Ghent University, Department of Plant Biotechnology and Bioinformatics, Technologiepark 71, 9052 Ghent, Belgium; VIB Center for Plant Systems Biology, Technologiepark 71, 9052 Ghent, Belgium; Bioinformatics Institute Ghent, Ghent University, Technologiepark 71, 9052 Ghent, Belgium.
Ghent University, Department of Plant Biotechnology and Bioinformatics, Technologiepark 71, 9052 Ghent, Belgium; VIB Center for Plant Systems Biology, Technologiepark 71, 9052 Ghent, Belgium; Bioinformatics Institute Ghent, Ghent University, Technologiepark 71, 9052 Ghent, Belgium.
Biochim Biophys Acta Gene Regul Mech. 2020 Jun;1863(6):194447. doi: 10.1016/j.bbagrm.2019.194447. Epub 2019 Oct 31.
Transcriptional regulation is a complex and dynamic process that plays a vital role in plant growth and development. A key component in the regulation of genes is transcription factors (TFs), which coordinate the transcriptional control of gene activity. A gene regulatory network (GRN) is a collection of regulatory interactions between TFs and their target genes. The accurate delineation of GRNs offers a significant contribution to our understanding about how plant cells are organized and function, and how individual genes are regulated in various conditions, organs or cell types. During the past decade, important progress has been made in the identification of GRNs using experimental and computational approaches. However, a detailed overview of available platforms supporting the analysis of GRNs in plants is missing. Here, we review current databases, platforms and tools that perform data-driven analyses of gene regulation in Arabidopsis. The platforms are categorized into two sections, 1) promoter motif analysis tools that use motif mapping approaches to find TF motifs in the regulatory sequences of genes of interest and 2) network analysis tools that identify potential regulators for a set of input genes using a range of data types in order to generate GRNs. We discuss the diverse datasets integrated and highlight the strengths and caveats of different platforms. Finally, we shed light on the limitations of the above approaches and discuss future perspectives, including the need for integrative approaches to unravel complex GRNs in plants.

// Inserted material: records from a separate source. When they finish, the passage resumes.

(* ===== verification/ConfigEdits.v ===== *)
(** * Editing the user's configuration ([app-server/src/config_manager_service.rs])

    Key paths, edits of a document at a path, and the whole of a write: what it refuses, what it stores, and what it reports
    about layers that override the edit. *)
From stdpp Require Import sorting.
From S2P Require Import Prelude RustStr RustPath ConfigMerge ConfigLayers.
From S2P Require ConfigLoader.

(** ** Equality of documents: the order of keys does not count, and floats compare as floats *)
Definition float_nan (bits : N) : bool := (9218868437227405312 <? N.land bits (2 ^ 63 - 1))%N.
Definition float_eq (a b : N) : bool :=
  negb (float_nan a) && negb (float_nan b) && ((a =? b)%N || ((N.land a (2 ^ 63 - 1) =? 0)%N && (N.land b (2 ^ 63 - 1) =? 0)%N)).
Fixpoint toml_eq (a b : TomlValue) : bool :=
  match a, b with
  | TString s, TString t => bool_decide (s = t)
  | TInteger i, TInteger j => bool_decide (i = j)
  | TFloat x, TFloat y => float_eq x y
  | TBoolean x, TBoolean y => bool_decide (x = y)
  | TDatetime s, TDatetime t => bool_decide (s = t)
  | TArray l, TArray k => (length l =? length k) && (fix each l k := match l, k with x :: l, y :: k => toml_eq x y && each l k | _, _ => true end) l k
  | TTable t, TTable u => (length t =? length u) && forallb (λ e, match table_get e.1 u with Some w => toml_eq e.2 w | None => false end) t
  | _, _ => false
  end.
Definition option_toml_eq (a b : option TomlValue) : bool := match a, b with Some a, Some b => toml_eq a b | None, None => true | _, _ => false end.

(** ** Key paths *)
Definition DQUOTE : char := 34%N.
Definition BACKSLASH : char := 92%N.
Definition PATH_EMPTY : rstring := lit "keyPath must not be empty".
Definition SEGMENT_EMPTY : rstring := lit "keyPath segments must not be empty".
Fixpoint parse_key_loop (segments : Path) (segment : rstring) (quoted : bool) (chars : rstring) : outcome rstring Path :=
  match chars with
  | [] =>
      if quoted then Err (lit "unterminated quoted keyPath segment")
      else if bool_decide (segment = []) then Err SEGMENT_EMPTY else Ok (segments ++ [segment])
  | ch :: chars =>
      if (ch =? DQUOTE)%N && bool_decide (segment = []) && negb quoted then parse_key_loop segments segment true chars
      else if (ch =? DQUOTE)%N && quoted then parse_key_loop segments segment false chars
      else if (ch =? BACKSLASH)%N && quoted then
        match chars with [] => Err (lit "unterminated escape in keyPath") | escaped :: chars => parse_key_loop segments (segment ++ [escaped]) quoted chars end
      else if (ch =? chr ".")%N && negb quoted then
        if bool_decide (segment = []) then Err SEGMENT_EMPTY else parse_key_loop (segments ++ [segment]) [] quoted chars
      else if (ch =? DQUOTE)%N then Err (lit "invalid quoted keyPath segment")
      else parse_key_loop segments (segment ++ [ch]) quoted chars
  end.
Definition parse_key_path (path : rstring) : outcome rstring Path :=
  if bool_decide (trim path = []) then Err PATH_EMPTY else parse_key_loop [] [] false path.

(** ** Edits of a document *)
Inductive MergeStrategy := Replace | Upsert.
Definition NON_TABLE : rstring := lit "cannot set value on non-table parent".
Definition is_table (v : TomlValue) : bool := if v is TTable _ then true else false.
(** Parents that are missing or no tables become tables, except for the last. *)
Fixpoint apply_at (current : TomlValue) (segments : Path) (value : TomlValue) (strategy : MergeStrategy) : outcome rstring (TomlValue * bool) :=
  match segments with
  | [] => Err PATH_EMPTY
  | [last] =>
      match current with
      | TTable t =>
          match strategy, table_get last t with
          | Upsert, Some existing =>
              if is_table existing && is_table value then Ok (TTable (table_insert last (merge_toml_values existing value) t), true)
              else Ok (TTable (table_insert last value t), negb (toml_eq existing value))
          | _, existing => Ok (TTable (table_insert last value t), negb (option_toml_eq existing (Some value)))
          end
      | _ => Err NON_TABLE
      end
  | segment :: rest =>
      let t := table_of current in
      let? below := apply_at (default (TTable []) (table_get segment t)) rest value strategy in
      Ok (TTable (table_insert segment below.1 t), below.2)
  end.
Fixpoint clear_path (current : TomlValue) (segments : Path) : outcome rstring (TomlValue * bool) :=
  match segments, current with
  | [], _ => Err PATH_EMPTY
  | [last], TTable t => match table_get last t with Some _ => Ok (TTable (table_remove last t), true) | None => Ok (current, false) end
  | segment :: rest, TTable t =>
      match table_get segment t with
      | Some next => let? below := clear_path next rest in Ok (TTable (table_insert segment below.1 t), below.2)
      | None => Ok (current, false)
      end
  | _, _ => Ok (current, false)
  end.
Definition apply_merge (root : TomlValue) (segments : Path) (value : option TomlValue) (strategy : MergeStrategy) : outcome rstring (TomlValue * bool) :=
  match value with Some value => apply_at root segments value strategy | None => clear_path root segments end.
(** [str::parse::<i64>], then [usize::try_from]. *)
Definition digits_value (s : rstring) : N := foldl (λ n d, 10 * n + (d - 48))%N 0%N s.
Definition parse_index (s : rstring) : option nat :=
  let '(negative, digits) := match s with c :: rest => if (c =? chr "-")%N then (true, rest) else if (c =? chr "+")%N then (false, rest) else (false, s) | [] => (false, s) end in
  if bool_decide (digits = []) || negb (forallb is_ascii_digit digits) then None
  else let n := digits_value digits in
       if negative then (if (n =? 0)%N then Some 0 else None) else if (n <? 2 ^ 63)%N then Some (N.to_nat n) else None.
Fixpoint value_at_path (current : TomlValue) (segments : Path) : option TomlValue :=
  match segments with
  | [] => Some current
  | segment :: segments =>
      match current with
      | TTable t => next ← table_get segment t; value_at_path next segments
      | TArray items => idx ← parse_index segment; next ← items !! idx; value_at_path next segments
      | _ => None
      end
  end.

转录调控是一个复杂而动态的过程,在植物生长和发育中起着至关重要的作用。基因调控的一个关键组成部分是转录因子(TFs),它协调基因活性的转录控制。基因调控网络(GRN)是 TF 和它们的靶基因之间的调控相互作用的集合。准确描绘 GRN 对我们理解植物细胞如何组织和功能,以及单个基因在不同条件、器官或细胞类型下如何被调控,具有重要贡献。在过去的十年中,使用实验和计算方法鉴定 GRN 方面取得了重要进展。然而,缺乏对支持植物中 GRN 分析的可用平台的详细概述。在这里,我们回顾了当前用于分析拟南芥基因调控的数据库、平台和工具。这些平台分为两部分,1)启动子基序分析工具,这些工具使用基序映射方法在感兴趣基因的调控序列中寻找 TF 基序,2)网络分析工具,这些工具使用一系列数据类型来识别一组输入基因的潜在调节剂,从而生成 GRN。我们讨论了集成的各种数据集,并强调了不同平台的优势和局限性。最后,我们探讨了上述方法的局限性,并讨论了未来的展望,包括需要整合方法来揭示植物中复杂的 GRN。